WHAT YOU HAVE TO DO – Each line in the records below, from the one that contains "- apply Hok." to the one that contains "OK r = true.", should be reproduced exactly, the first and last included.

Dataset entries:
# # # # #

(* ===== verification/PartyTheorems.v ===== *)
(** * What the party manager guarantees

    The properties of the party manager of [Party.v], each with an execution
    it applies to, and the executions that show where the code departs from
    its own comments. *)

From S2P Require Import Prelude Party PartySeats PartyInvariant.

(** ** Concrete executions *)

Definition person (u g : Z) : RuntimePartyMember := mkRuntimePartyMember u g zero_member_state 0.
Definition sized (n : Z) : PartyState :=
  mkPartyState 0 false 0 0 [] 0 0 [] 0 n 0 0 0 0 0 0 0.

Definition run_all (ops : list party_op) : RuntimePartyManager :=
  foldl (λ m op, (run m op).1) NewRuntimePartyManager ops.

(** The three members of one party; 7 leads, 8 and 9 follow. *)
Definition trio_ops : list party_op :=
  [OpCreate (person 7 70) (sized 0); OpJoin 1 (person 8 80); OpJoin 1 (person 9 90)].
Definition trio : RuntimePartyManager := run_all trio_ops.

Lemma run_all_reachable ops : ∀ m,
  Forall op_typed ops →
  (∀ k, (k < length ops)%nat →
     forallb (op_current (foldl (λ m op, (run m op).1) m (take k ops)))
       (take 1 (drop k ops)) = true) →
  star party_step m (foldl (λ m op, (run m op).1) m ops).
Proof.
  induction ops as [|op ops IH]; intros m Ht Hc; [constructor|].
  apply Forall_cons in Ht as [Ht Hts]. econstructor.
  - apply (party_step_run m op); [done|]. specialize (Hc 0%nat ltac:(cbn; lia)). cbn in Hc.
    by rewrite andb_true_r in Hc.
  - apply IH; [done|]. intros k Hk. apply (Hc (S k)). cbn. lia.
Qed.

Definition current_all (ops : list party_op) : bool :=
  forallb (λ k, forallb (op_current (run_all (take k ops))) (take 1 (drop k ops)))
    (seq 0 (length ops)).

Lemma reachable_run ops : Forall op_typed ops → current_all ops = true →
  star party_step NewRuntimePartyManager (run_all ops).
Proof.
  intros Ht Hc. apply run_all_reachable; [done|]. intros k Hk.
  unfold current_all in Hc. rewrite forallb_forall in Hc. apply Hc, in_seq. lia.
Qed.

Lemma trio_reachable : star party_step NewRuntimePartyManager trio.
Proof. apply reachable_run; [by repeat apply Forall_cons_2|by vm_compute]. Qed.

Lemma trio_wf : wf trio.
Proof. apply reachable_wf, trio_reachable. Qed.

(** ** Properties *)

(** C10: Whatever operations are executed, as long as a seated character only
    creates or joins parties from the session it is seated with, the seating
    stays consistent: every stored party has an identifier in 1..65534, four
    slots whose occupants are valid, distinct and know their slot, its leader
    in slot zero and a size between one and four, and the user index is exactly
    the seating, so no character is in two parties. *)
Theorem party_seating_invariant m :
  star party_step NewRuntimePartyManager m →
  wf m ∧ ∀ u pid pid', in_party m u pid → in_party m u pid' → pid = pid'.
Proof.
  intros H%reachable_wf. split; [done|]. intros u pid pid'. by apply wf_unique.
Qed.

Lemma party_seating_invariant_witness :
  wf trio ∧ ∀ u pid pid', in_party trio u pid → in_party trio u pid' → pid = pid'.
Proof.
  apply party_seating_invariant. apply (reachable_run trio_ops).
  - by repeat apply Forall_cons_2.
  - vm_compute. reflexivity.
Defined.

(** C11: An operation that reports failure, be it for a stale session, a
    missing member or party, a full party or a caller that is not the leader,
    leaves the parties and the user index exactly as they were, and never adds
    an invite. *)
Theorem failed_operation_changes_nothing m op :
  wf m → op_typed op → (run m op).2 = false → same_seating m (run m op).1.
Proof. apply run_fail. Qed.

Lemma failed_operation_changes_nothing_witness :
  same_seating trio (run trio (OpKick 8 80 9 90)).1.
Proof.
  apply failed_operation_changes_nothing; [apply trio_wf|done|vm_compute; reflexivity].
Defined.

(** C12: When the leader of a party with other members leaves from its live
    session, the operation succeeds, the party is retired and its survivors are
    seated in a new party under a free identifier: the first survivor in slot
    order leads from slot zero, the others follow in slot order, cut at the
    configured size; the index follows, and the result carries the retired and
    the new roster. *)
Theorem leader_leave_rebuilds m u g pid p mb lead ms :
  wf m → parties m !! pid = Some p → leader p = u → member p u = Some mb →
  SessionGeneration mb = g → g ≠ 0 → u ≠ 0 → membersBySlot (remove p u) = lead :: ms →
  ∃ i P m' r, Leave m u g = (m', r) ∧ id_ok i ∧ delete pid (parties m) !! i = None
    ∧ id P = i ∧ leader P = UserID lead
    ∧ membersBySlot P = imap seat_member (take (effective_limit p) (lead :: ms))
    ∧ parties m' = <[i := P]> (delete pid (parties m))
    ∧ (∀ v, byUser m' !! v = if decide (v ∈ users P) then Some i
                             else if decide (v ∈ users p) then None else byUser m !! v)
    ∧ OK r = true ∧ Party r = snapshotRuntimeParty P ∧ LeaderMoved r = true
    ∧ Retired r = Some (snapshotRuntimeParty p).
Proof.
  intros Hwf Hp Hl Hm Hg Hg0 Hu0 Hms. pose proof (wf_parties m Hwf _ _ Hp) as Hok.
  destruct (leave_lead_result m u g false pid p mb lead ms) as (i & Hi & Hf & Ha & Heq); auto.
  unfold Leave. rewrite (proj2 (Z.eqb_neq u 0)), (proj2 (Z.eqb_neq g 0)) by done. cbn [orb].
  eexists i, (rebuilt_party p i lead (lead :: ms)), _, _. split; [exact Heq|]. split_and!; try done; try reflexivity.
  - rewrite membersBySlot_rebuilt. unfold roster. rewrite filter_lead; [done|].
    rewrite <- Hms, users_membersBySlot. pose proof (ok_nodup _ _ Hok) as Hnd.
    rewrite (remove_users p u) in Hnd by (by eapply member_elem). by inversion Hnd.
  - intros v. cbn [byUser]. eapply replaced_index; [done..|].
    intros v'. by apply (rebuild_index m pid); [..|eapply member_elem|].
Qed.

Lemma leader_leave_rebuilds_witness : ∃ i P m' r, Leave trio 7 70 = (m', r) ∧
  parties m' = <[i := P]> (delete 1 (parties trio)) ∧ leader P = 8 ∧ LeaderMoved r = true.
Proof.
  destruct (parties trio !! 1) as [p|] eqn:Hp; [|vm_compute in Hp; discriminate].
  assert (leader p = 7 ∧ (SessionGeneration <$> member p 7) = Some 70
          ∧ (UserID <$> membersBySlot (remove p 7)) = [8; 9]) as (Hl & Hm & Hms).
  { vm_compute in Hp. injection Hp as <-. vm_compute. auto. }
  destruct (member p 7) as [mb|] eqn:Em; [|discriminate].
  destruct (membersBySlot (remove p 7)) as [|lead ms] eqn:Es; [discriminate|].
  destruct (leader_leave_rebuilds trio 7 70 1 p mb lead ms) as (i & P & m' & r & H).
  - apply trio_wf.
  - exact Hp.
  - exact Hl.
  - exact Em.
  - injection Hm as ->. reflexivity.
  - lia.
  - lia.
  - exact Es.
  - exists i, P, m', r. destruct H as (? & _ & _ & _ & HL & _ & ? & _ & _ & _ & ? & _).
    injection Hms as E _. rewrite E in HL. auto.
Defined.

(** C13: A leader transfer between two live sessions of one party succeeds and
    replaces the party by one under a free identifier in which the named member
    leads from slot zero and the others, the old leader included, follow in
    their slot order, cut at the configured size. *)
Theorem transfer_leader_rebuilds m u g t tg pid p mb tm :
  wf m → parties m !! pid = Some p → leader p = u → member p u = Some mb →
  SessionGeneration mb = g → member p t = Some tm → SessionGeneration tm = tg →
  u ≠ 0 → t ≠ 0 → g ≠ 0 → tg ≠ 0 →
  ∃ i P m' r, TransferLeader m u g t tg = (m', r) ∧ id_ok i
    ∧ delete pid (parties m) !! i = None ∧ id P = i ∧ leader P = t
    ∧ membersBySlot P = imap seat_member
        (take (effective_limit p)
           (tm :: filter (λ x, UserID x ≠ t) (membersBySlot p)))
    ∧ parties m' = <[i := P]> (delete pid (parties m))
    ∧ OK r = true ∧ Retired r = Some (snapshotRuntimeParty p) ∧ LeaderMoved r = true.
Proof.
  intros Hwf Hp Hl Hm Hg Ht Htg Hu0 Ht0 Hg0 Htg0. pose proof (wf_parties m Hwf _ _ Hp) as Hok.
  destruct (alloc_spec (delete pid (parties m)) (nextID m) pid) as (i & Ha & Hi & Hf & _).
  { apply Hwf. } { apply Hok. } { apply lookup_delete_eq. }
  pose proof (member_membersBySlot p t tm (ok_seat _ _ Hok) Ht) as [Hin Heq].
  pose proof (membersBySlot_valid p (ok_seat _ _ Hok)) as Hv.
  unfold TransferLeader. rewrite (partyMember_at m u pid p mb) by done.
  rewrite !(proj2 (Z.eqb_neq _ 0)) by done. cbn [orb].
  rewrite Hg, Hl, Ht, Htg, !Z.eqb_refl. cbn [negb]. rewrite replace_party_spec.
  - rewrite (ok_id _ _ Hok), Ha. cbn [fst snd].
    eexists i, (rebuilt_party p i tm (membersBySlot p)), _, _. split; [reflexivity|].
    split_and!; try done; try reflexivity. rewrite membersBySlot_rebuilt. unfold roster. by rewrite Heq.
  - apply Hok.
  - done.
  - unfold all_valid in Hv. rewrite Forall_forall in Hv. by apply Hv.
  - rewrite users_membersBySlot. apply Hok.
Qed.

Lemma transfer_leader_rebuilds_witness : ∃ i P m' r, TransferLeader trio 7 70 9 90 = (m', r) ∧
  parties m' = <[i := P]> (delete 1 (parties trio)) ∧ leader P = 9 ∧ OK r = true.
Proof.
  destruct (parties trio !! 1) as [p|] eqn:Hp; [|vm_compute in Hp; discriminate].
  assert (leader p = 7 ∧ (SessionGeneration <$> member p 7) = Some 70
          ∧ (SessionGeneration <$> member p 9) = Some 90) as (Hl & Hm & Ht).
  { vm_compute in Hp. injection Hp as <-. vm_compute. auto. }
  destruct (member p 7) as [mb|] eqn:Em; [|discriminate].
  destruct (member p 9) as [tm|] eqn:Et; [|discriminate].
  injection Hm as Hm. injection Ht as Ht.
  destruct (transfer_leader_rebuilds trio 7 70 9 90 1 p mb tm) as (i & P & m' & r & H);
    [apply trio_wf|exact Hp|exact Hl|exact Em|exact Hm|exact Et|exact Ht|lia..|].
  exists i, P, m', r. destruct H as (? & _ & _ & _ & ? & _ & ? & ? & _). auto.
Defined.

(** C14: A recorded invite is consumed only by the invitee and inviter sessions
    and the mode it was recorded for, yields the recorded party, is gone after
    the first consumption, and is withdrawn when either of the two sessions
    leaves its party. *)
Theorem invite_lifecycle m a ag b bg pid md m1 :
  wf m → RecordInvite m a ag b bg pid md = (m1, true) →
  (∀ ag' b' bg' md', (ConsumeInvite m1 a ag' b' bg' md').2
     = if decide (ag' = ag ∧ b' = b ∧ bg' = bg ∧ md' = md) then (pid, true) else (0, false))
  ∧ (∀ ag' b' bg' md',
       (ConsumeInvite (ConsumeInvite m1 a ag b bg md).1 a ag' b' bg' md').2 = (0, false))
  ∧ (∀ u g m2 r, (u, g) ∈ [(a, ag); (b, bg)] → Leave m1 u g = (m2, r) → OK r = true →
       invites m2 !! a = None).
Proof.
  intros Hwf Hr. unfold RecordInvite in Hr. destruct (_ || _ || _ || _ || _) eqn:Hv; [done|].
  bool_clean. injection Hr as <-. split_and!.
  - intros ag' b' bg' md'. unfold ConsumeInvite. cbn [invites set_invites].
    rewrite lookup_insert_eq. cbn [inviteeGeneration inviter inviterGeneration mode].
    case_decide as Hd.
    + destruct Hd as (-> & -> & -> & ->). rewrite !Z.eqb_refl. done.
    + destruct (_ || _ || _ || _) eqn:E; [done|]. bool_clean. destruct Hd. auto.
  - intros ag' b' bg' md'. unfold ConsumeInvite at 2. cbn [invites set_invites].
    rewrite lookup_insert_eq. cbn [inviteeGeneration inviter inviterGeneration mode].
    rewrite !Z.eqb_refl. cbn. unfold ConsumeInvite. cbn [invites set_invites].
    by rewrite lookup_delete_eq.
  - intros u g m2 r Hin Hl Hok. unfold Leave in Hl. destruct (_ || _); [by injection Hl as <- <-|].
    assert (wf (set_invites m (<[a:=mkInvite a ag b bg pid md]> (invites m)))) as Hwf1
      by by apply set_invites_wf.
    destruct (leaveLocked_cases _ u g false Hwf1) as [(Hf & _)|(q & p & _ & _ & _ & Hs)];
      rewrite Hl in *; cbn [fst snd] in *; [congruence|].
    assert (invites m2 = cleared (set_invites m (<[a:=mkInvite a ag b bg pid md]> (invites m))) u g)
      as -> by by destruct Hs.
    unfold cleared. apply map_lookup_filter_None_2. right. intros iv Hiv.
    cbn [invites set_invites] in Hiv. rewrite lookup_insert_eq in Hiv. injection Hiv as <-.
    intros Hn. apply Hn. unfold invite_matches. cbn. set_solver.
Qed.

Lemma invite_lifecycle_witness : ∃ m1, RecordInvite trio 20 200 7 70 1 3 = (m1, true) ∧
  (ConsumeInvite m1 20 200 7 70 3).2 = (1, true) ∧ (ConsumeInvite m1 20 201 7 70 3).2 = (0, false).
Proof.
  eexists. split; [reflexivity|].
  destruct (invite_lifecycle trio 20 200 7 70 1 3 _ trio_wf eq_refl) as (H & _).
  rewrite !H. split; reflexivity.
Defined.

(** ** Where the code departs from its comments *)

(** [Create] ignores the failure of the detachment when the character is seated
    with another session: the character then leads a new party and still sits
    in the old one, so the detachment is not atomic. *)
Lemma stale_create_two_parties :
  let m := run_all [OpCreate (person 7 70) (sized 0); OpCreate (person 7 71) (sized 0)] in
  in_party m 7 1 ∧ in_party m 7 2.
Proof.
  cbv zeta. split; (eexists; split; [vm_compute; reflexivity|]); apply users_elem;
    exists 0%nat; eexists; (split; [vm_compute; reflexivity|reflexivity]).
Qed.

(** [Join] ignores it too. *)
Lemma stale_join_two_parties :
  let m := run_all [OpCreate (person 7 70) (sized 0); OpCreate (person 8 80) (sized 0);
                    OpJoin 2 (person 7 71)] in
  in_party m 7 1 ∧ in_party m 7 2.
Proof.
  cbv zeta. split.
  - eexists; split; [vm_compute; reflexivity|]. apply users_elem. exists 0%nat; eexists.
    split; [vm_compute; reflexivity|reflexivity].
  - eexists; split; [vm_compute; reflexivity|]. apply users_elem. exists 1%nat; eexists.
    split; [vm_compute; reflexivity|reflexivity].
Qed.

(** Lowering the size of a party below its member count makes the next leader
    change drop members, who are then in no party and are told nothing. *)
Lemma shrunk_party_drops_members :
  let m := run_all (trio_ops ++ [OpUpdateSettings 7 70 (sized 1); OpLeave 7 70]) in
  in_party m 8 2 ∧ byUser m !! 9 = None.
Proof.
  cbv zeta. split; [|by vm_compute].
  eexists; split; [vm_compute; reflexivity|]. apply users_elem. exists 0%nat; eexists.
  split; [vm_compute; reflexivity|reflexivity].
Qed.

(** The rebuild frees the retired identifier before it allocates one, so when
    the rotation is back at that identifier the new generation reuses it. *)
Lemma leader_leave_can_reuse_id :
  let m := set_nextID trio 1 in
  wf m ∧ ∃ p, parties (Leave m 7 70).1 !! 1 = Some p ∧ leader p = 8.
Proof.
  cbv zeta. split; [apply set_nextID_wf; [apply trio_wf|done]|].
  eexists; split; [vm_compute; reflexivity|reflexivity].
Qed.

# # # # #

EXERCISE RESPONSE –
  - apply Hok.
  - done.
  - unfold all_valid in Hv. rewrite Forall_forall in Hv. by apply Hv.
  - rewrite users_membersBySlot. apply Hok.
Qed.

Lemma transfer_leader_rebuilds_witness : ∃ i P m' r, TransferLeader trio 7 70 9 90 = (m', r) ∧
  parties m' = <[i := P]> (delete 1 (parties trio)) ∧ leader P = 9 ∧ OK r = true.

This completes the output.